*Required action*. Could you restate exactly the lines that begin at the line with "windows (desk w') = delete" and end at the final line of the data?

*** Information given Section Begins ***

(** ** The life of the overlay window *)

(** When the brush, the cursor and the creation do not fail,
    [create_black_window] returns the handle of a new window that covers
    the rectangle exactly (its corner at [left, top], its far corner at
    [right, bottom]), borderless, layered and fully opaque, kept out of the
    task bar, transparent to clicks and never activated.  The window is
    created hidden, in front of the stacking order; the other windows, the
    focus and the globals of the script are left alone. *)
Theorem create_black_window_covers (rect : Rect) (w : World) :
  raises (os w) (CallGetStockObject win32con.BLACK_BRUSH) = false →
  raises (os w) (CallLoadCursor 0 win32con.IDC_ARROW) = false →
  raises (os w) (create_call rect) = false →
  new_window (os w) ≠ 0 →
  let '(left_, top, right_, bottom) := rect in
  let hwnd := new_window (os w) in
  ∃ w' win,
    create_black_window rect w = (Ok hwnd, w') ∧
    windows (desk w') = <[hwnd := win]> (windows (desk w)) ∧
    (w_x win = left_ ∧ w_y win = top ∧
     w_x win + w_cx win = right_ ∧ w_y win + w_cy win = bottom) ∧
    (w_class win = "LeagueBlackBarsWindow"%string ∧
     w_title win = "Black Background"%string ∧
     w_style win = win32con.WS_POPUP ∧ w_alpha win = Some 255 ∧
     has_flag (w_ex_style win) win32con.WS_EX_LAYERED = true ∧
     has_flag (w_ex_style win) win32con.WS_EX_TOOLWINDOW = true ∧
     has_flag (w_ex_style win) win32con.WS_EX_TRANSPARENT = true ∧
     has_flag (w_ex_style win) win32con.WS_EX_NOACTIVATE = true) ∧
    zorder (desk w') = hwnd :: zorder (desk w) ∧
    hidden (desk w') = {[hwnd]} ∪ hidden (desk w) ∧
    focus (desk w') = focus (desk w) ∧
    black_window_hwnd w' = black_window_hwnd w ∧
    black_bars_active w' = black_bars_active w ∧
    stdout w' = stdout w.
Proof.
  intros Hb Ha Hc Hnew. destruct rect as [[[l t] r] b]. cbv zeta.
  eexists _, (overlay_window (l, t, r, b)).
  rewrite create_black_window_run, Hb, Ha, Hc.
  apply Z.eqb_neq in Hnew. rewrite Hnew. cbn [orb]. cbv zeta.
  split; [reflexivity|].
  assert (windows (registered (os w) (desk w)) = windows (desk w) ∧
          zorder (registered (os w) (desk w)) = zorder (desk w) ∧
          hidden (registered (os w) (desk w)) = hidden (desk w) ∧
          focus (registered (os w) (desk w)) = focus (desk w))
    as (Hw & Hz & Hh & Hf).
  { unfold registered. by destruct (_ || _). }
  cbn [desk with_desk with_overlay windows zorder hidden focus
       black_window_hwnd black_bars_active stdout].
  rewrite Hw, Hz, Hh, Hf.
  split; [done|]. split; [cbn; lia|]. done.
Qed.

(** The overlay for the first monitor. *)
Lemma create_black_window_covers_witness :
  ∃ w' win,
    create_black_window (0, 0, 1920, 1080) Cases.fresh_start =
      (Ok Scenario.OVERLAY, w') ∧
    windows (desk w') !! Scenario.OVERLAY = Some win ∧
    w_x win + w_cx win = 1920 ∧ w_y win + w_cy win = 1080.
Proof.
  destruct (create_black_window_covers (0, 0, 1920, 1080) Cases.fresh_start
              eq_refl eq_refl eq_refl)
    as (w' & win & Hrun & Hwin & (_ & _ & Hx & Hy) & _); [done|].
  exists w', win. split; [exact Hrun|]. split; [|by split].
  rewrite Hwin. apply lookup_insert_eq.
Defined.

(** [hide_black_window] never raises.  It puts the window among the hidden
    ones unless the native call fails, in which case nothing changes; in
    both cases no other window changes visibility, and the windows, their
    order, the focus and the globals stay as they are.  Hiding again
    changes nothing that can be seen. *)
Theorem hide_black_window_quiet (hwnd : Z) (w : World) :
  ∃ w',
    hide_black_window hwnd w = (Ok tt, w') ∧
    hidden (desk w') =
      (if raises (os w) (CallShowWindow hwnd win32con.SW_HIDE)
       then hidden (desk w) else {[hwnd]} ∪ hidden (desk w)) ∧
    windows (desk w') = windows (desk w) ∧
    zorder (desk w') = zorder (desk w) ∧
    focus (desk w') = focus (desk w) ∧
    black_window_hwnd w' = black_window_hwnd w ∧
    black_bars_active w' = black_bars_active w ∧
    stdout w' = stdout w ∧
    observable (hide_black_window hwnd w').2 = observable w'.
Proof.
  eexists. rewrite !hide_black_window_run. split; [reflexivity|].
  destruct (raises (os w) _) eqn:Hraise.
  - rewrite Hraise. done.
  - cbn [os with_desk]. rewrite Hraise.
    repeat (split; [reflexivity|]).
    unfold observable. cbn. f_equal. f_equal. f_equal. f_equal. set_solver.
Qed.

(** Hiding the overlay of the active program, twice. *)
Lemma hide_black_window_quiet_witness :
  ∃ w',
    hide_black_window Scenario.OVERLAY Examples.playing = (Ok tt, w') ∧
    Scenario.OVERLAY ∈ hidden (desk w') ∧
    observable (hide_black_window Scenario.OVERLAY w').2 = observable w'.
Proof.
  destruct (hide_black_window_quiet Scenario.OVERLAY Examples.playing)
    as (w' & Hrun & Hhid & _ & _ & _ & _ & _ & _ & Hagain).
  exists w'. split; [exact Hrun|]. split; [|exact Hagain].
  rewrite Hhid. apply elem_of_union_l, elem_of_singleton. reflexivity.
Defined.

(** [destroy_black_window] never raises.  When the native call does not
    fail and the window is one of the process, the window is gone from the
    windows, from the stacking order and from the hidden ones, and nothing
    else has changed; otherwise nothing has changed at all.  The globals
    are not touched (the caller clears the handle), and destroying again
    changes nothing. *)
Theorem destroy_black_window_quiet (hwnd : Z) (w : World) :
  ∃ w',
    destroy_black_window hwnd w = (Ok tt, w') ∧
    (raises (os w) (CallDestroyWindow hwnd) = false →
     windows (desk w') = delete hwnd (windows (desk w)) ∧
     (is_Some (windows (desk w) !! hwnd) →
      zorder (desk w') = filter (λ k, k ≠ hwnd) (zorder (desk w)) ∧
      hidden (desk w') = hidden (desk w) ∖ {[hwnd]})) ∧
    (raises (os w) (CallDestroyWindow hwnd) = true ∨
     windows (desk w) !! hwnd = None → w' = w) ∧
    focus (desk w') = focus (desk w) ∧
    black_window_hwnd w' = black_window_hwnd w ∧
    black_bars_active w' = black_bars_active w ∧
    stdout w' = stdout w ∧
    destroy_black_window hwnd w' = (Ok tt, w').
Proof.
  eexists. rewrite !destroy_black_window_run. split; [reflexivity|].
  destruct (raises (os w) _) eqn:Hraise.
  { rewrite Hraise. repeat split; done. }
  destruct (bool_decide (is_Some (windows (desk w) !! hwnd))) eqn:Hown.
  - apply bool_decide_eq_true in Hown.
    cbn [os with_desk desk destroyed windows]. rewrite Hraise.
    rewrite bool_decide_eq_false_2
      by (rewrite lookup_delete_eq; by intros [? [=]]).
    split; [done|]. split; [|done].
    intros [[=]|Hnone]. rewrite Hnone in Hown. by destruct Hown.
  - apply bool_decide_eq_false in Hown. rewrite Hraise.
    rewrite bool_decide_eq_false_2 by done.
    assert (windows (desk w) !! hwnd = None) as Hnone.
    { destruct (windows (desk w) !! hwnd) eqn:E; [|done].
      destruct Hown. eauto. }
    split; [|done]. intros _. split; [|by intros ?].
    symmetry. by apply delete_id.
Qed.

*** Information given Section Ends ***

*Result of the exercise*.
     windows (desk w') = delete hwnd (windows (desk w)) ∧
     (is_Some (windows (desk w) !! hwnd) →
      zorder (desk w') = filter (λ k, k ≠ hwnd) (zorder (desk w)) ∧
      hidden (desk w') = hidden (desk w) ∖ {[hwnd]})) ∧
    (raises (os w) (CallDestroyWindow hwnd) = true ∨
     windows (desk w) !! hwnd = None → w' = w) ∧
    focus (desk w') = focus (desk w) ∧
    black_window_hwnd w' = black_window_hwnd w ∧
    black_bars_active w' = black_bars_active w ∧
    stdout w' = stdout w ∧
    destroy_black_window hwnd w' = (Ok tt, w').
Proof.
  eexists. rewrite !destroy_black_window_run. split; [reflexivity|].
  destruct (raises (os w) _) eqn:Hraise.
  { rewrite Hraise. repeat split; done. }
  destruct (bool_decide (is_Some (windows (desk w) !! hwnd))) eqn:Hown.
  - apply bool_decide_eq_true in Hown.
    cbn [os with_desk desk destroyed windows]. rewrite Hraise.
    rewrite bool_decide_eq_false_2
      by (rewrite lookup_delete_eq; by intros [? [=]]).
    split; [done|]. split; [|done].
    intros [[=]|Hnone]. rewrite Hnone in Hown. by destruct Hown.
  - apply bool_decide_eq_false in Hown. rewrite Hraise.
    rewrite bool_decide_eq_false_2 by done.
    assert (windows (desk w) !! hwnd = None) as Hnone.
    { destruct (windows (desk w) !! hwnd) eqn:E; [|done].
      destruct Hown. eauto. }
    split; [|done]. intros _. split; [|by intros ?].
    symmetry. by apply delete_id.
Qed.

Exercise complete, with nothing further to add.